Starting at the top of the entries below, set down each line exactly as written, and stop after the line containing "intros Hsl.".

### Stored data
# # #

Lemma show_final_output_web (q c s r response analyzed m : value) :
  slice_check response = Returns tt ->
  show_final_output
    (VDict (final_output_of q c s r (VList [ web_record response analyzed ])
              (VBool true) m))
  = ret tt.
Proof.
  intros Hsl.
  unfold show_final_output, final_output_of.
  cbn [truthy get_method subscript].
  eval_lookups. rewrite bind_returns. cbn [truthy]. rewrite !bind_returns.
  cbn [show_web show_web_results]. unfold web_record. cbn [get_method].
  eval_lookups. rewrite bind_returns, Hsl, bind_returns.
  cbn [truthy]. rewrite ?bind_ret, ?bind_returns.
  destruct (truthy c); rewrite ?bind_returns; reflexivity.
Qed.

Lemma report_state_of
    (q cmp related safety c s r w final early fallback message : value) :
  report (state_of q cmp related safety c s r w final early fallback message)
  = if truthy early then ret tt else show_final_output final.
Proof.
  unfold report.
  replace (dict_get (state_of q cmp related safety c s r w final early
                       fallback message) "early_response" VNone)
    with early by by_compute.
  replace (dict_item (state_of q cmp related safety c s r w final early
                        fallback message) "early_response")
    with (Returns early) by by_compute.
  replace (dict_get (state_of q cmp related safety c s r w final early
                       fallback message) "final_output" (VDict ∅))
    with final by by_compute.
  by rewrite bind_returns.
Qed.

Ltac settle_state :=
  match goal with
  | |- context [is_null (dict_get ?st ?k ?d)] =>
      replace (is_null (dict_get st k d)) with false by by_compute
  end;
  cbv beta iota; rewrite report_state_of; cbn [truthy].

(** X13.  After an invocation that compiles a [final_output], the
    [__main__] block returns, provided every response of the fallback
    retrieval is a text (the block cuts it to 200 characters). *)
Theorem main_block_shows_results
    (lower : string -> string) (svc : services) (q : string)
    (t : list call) (st d : dict) :
  ainvoke lower svc (main_initial_state q) = (t, Returns st) ->
  st !! "final_output" = Some (VDict d) ->
  (forall w response,
     recommend svc (VStr q) = Returns (VDict w) ->
     w !! "response" = Some response ->
     exists text, response = VStr text) ->
  main_block lower svc q = (t, Returns tt).
Proof.
  intros Hrun Hd Hweb. rewrite main_block_ainvoke, Hrun.
  rewrite main_paths in Hrun. unfold main_path_result, path_result in Hrun.
  assert (Hresp : forall response analyzed,
            web_success (recommend svc (VStr q)) = Some (response, analyzed) ->
            slice_check response = Returns tt).
  { intros response analyzed. unfold web_success.
    destruct (recommend svc (VStr q)) as [[| | | | |w]|]; try discriminate.
    destruct (w !! "response") as [resp|] eqn:Hr; [|discriminate].
    destruct (w !! "results_analyzed"); [|discriminate].
    intros [= <- <-]. by destruct (Hweb w resp eq_refl Hr) as [text ->]. }
  unfold bind at 1.
  enough (report st = ret tt) as -> by (unfold ret; by rewrite app_nil_r).
  destruct (is_comparison (lower q)).
  { injection Hrun as <- <-. vm_compute in Hd. discriminate. }
  destruct (classification_verdict (check_and_classify_query svc (VStr q)))
    as [|safety response|e]; [| |discriminate].
  2:{ injection Hrun as <- <-. vm_compute in Hd. discriminate. }
  clear Hd.
  destruct (primary_success (validate_and_compare svc (VStr q)))
    as [[[c s] r]|].
  - destruct (fallback_condition s r c).
    + destruct (web_success (recommend svc (VStr q)))
        as [[response analyzed]|] eqn:Hw;
        injection Hrun as <- <-; settle_state.
      * eapply show_final_output_web, Hresp, eq_refl.
      * apply show_final_output_no_fallback.
    + injection Hrun as <- <-. settle_state.
      apply show_final_output_no_fallback.
  - replace (fallback_condition (VList []) (VList []) VNone) with true
      in Hrun by by_compute.
    destruct (web_success (recommend svc (VStr q)))
      as [[response analyzed]|] eqn:Hw;
      injection Hrun as <- <-; settle_state.
    + eapply show_final_output_web, Hresp, eq_refl.
    + apply show_final_output_no_fallback.
Qed.

Lemma main_block_shows_results_witness :
  main_block ascii_lower svc_ok sample_query = (sample_trace, Returns tt).
Proof.
  apply (main_block_shows_results ascii_lower svc_ok sample_query
           sample_trace sample_final_state
           (final_output_of (VStr sample_query) (VStr "Stanford MBA")
              (VList [sample_record]) (VList []) (VList []) (VBool false)
              VNone)
           sample_main_run sample_final_output).
  intros w response [= <-] Hr. vm_compute in Hr.
  injection Hr as <-. by eexists.
Defined.

(** ** A state without a query *)

(** X14.  An invocation whose input has no [user_query] raises
    [KeyError] for that key in the first node, before any service is
    called; an input whose [user_query] is not a string raises
    [AttributeError] there. *)
Theorem ainvoke_needs_query
    (lower : string -> string) (svc : services) (input : dict) :
  (input !! "user_query" = None ->
   ainvoke lower svc input = ([], Raises (KeyError "user_query"))) /\
  (forall v, input !! "user_query" = Some v ->
             (forall s, v <> VStr s) ->
             ainvoke lower svc input = ([], Raises AttributeError)).
Proof.
  split.
  - intros Hq. unfold ainvoke, recursion_limit.
    apply run_from_raises. cbn [node_function].
    unfold detect_comparison_node, dict_item.
    by rewrite apply_update_lookup_None, lookup_empty.
  - intros v Hq Hns. unfold ainvoke, recursion_limit.
    apply run_from_raises. cbn [node_function].
    unfold detect_comparison_node, dict_item.
    rewrite (apply_update_lookup_Some _ _ _ v) by (by_compute || done).
    rewrite bind_returns.
    destruct v; try reflexivity. by destruct (Hns s).
Qed.

Lemma ainvoke_needs_query_witness :
  ainvoke ascii_lower svc_ok ∅ = ([], Raises (KeyError "user_query")).
Proof.
  apply (proj1 (ainvoke_needs_query ascii_lower svc_ok ∅)).
  apply lookup_empty.
Defined.

(** X15.  The two retrieval stages read the query inside their [try]: in a
    state without [user_query] neither calls its service nor raises; the
    primary stage takes its failure branch ([fallback_used = True] with the
    error message) and the fallback stage answers an empty [web_results]
    with [fallback_used = False]. *)
Theorem retrieval_stages_survive_missing_query
    (svc : services) (st : dict) :
  st !! "user_query" = None ->
  query_combined_agent_node svc st
    = ([], Returns (dict_update st (dict_lit
         [ ("combined_agent_results", VNone);
           ("snowflake_results", VList []);
           ("rag_results", VList []);
           ("fallback_used", VBool true);
           ("fallback_message", VStr PRIMARY_ERROR_MESSAGE) ]))) /\
  query_web_node svc st
    = ([], Returns (dict_lit
         [ ("web_results", VList []);
           ("fallback_used", VBool false) ])).
Proof.
  intros Hq. split.
  - unfold query_combined_agent_node, dict_item. by rewrite Hq.
  - unfold query_web_node, dict_item. by rewrite Hq.
Qed.

Lemma retrieval_stages_survive_missing_query_witness :
  query_combined_agent_node svc_ok ∅
    = ([], Returns (dict_update ∅ (dict_lit
         [ ("combined_agent_results", VNone);
           ("snowflake_results", VList []);
           ("rag_results", VList []);
           ("fallback_used", VBool true);
           ("fallback_message", VStr PRIMARY_ERROR_MESSAGE) ]))) /\
  query_web_node svc_ok ∅
    = ([], Returns (dict_lit
         [ ("web_results", VList []);
           ("fallback_used", VBool false) ])).
Proof.
  apply retrieval_stages_survive_missing_query. apply lookup_empty.
Defined.
(** * Omni-Fix AR: the repair-session orchestrator of [src/App.tsx]

    A shallow embedding of the React component [App]: its ten state
    variables, its refs, its event handlers and the continuations the
    handlers leave behind at every [await], [setTimeout] and callback.

    Conventions.
    - A JavaScript [number] that holds a coordinate is a binary64 value,
      [spec_float] with 53 bits of precision: [-], [/] and [*] round to
      nearest even, a division by zero gives an infinity or NaN.  An
      index into [steps] is a [nat]; the test
      [currentStepIndex < steps.length - 1] is computed in [Z].
    - [string | null] and [T | undefined] are [option].
    - A handler closes over the values of the render that created it.  The
      closed-over [repairPlan] and [currentStepIndex] are explicit
      arguments, named with the suffix [_c].
    - A handler is a computation on the [World]; every [await] parks a
      [Continuation] there and a later [E_resolve] event resumes it. *)

From Stdlib Require Import String Ascii List Bool Arith ZArith QArith Lia.
From Stdlib Require Import SpecFloat.
Import ListNotations.
Local Close Scope Q_scope.
Local Open Scope string_scope.

(** ** Numbers *)

(** A JavaScript [number]: IEEE 754 binary64. *)
Definition number : Type := spec_float.

Module Number.

Definition prec : Z := 53.
Definition emax : Z := 1024.

(** The literal [z], for a whole number [z]. *)
Definition ofZ (z : Z) : number := binary_normalize prec emax z 0 false.

(** [a - b], [a / b] and [a * b]. *)
Definition sub (a b : number) : number := SFsub prec emax a b.
Definition div (a b : number) : number := SFdiv prec emax a b.
Definition mul (a b : number) : number := SFmul prec emax a b.


(** The rational a finite number stands for, to speak of where a point
    lies without rounding. *)
Definition exact (a : number) : Q :=
  match a with
  | S754_finite s m e =>
      let v := if s then Z.neg m else Z.pos m in
      match e with
      | Z0 => inject_Z v
      | Z.pos k => inject_Z (v * Z.pow_pos 2 k)
      | Z.neg k => Qmake v (Pos.pow 2 k)
      end
  | _ => inject_Z 0
  end.

End Number.

(** ** src/types.ts *)

Inductive AppState :=
| INTRO | CAMERA_READY | ANALYZING | REPAIR_GUIDE
| VERIFYING | INSPECTING | COMPLETED | ERROR.

Definition AppState_eqb (a b : AppState) : bool :=
  match a, b with
  | INTRO, INTRO | CAMERA_READY, CAMERA_READY | ANALYZING, ANALYZING
  | REPAIR_GUIDE, REPAIR_GUIDE | VERIFYING, VERIFYING
  | INSPECTING, INSPECTING | COMPLETED, COMPLETED | ERROR, ERROR => true
  | _, _ => false
  end.

Record Coordinates := {
  ymin : number; xmin : number; ymax : number; xmax : number
}.

Inductive CueType := box | arrow | point | none.

Record VisualCue := {
  type : CueType;
  coordinates : Coordinates;
  label : option string;
  direction : option string
}.

Record RepairStep := {
  id : Z;
  title : string;
  instruction : string;
  visualCue : VisualCue;
  toolNeeded : option string;
  safetyWarning : option string
}.

Record RepairPlan := {
  objectName : string;
  issueDiagnosis : string;
  steps : list RepairStep
}.

Inductive Status := Good | Damaged | Unknown.

Record ComponentInfo := {
  name : string;
  function : string;
  status : Status;
  details : string
}.

(** ** The browser around the component *)

(** [{x: number, y: number}] of [inspectorPoint]. *)
Record Point := { x : number; y : number }.

(** [getBoundingClientRect()] of the container. *)
Record DOMRect := {
  left : number; top : number; width : number; height : number
}.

# # #

### Your solution
Lemma show_final_output_web (q c s r response analyzed m : value) :
  slice_check response = Returns tt ->
  show_final_output
    (VDict (final_output_of q c s r (VList [ web_record response analyzed ])
              (VBool true) m))
  = ret tt.
Proof.
  intros Hsl.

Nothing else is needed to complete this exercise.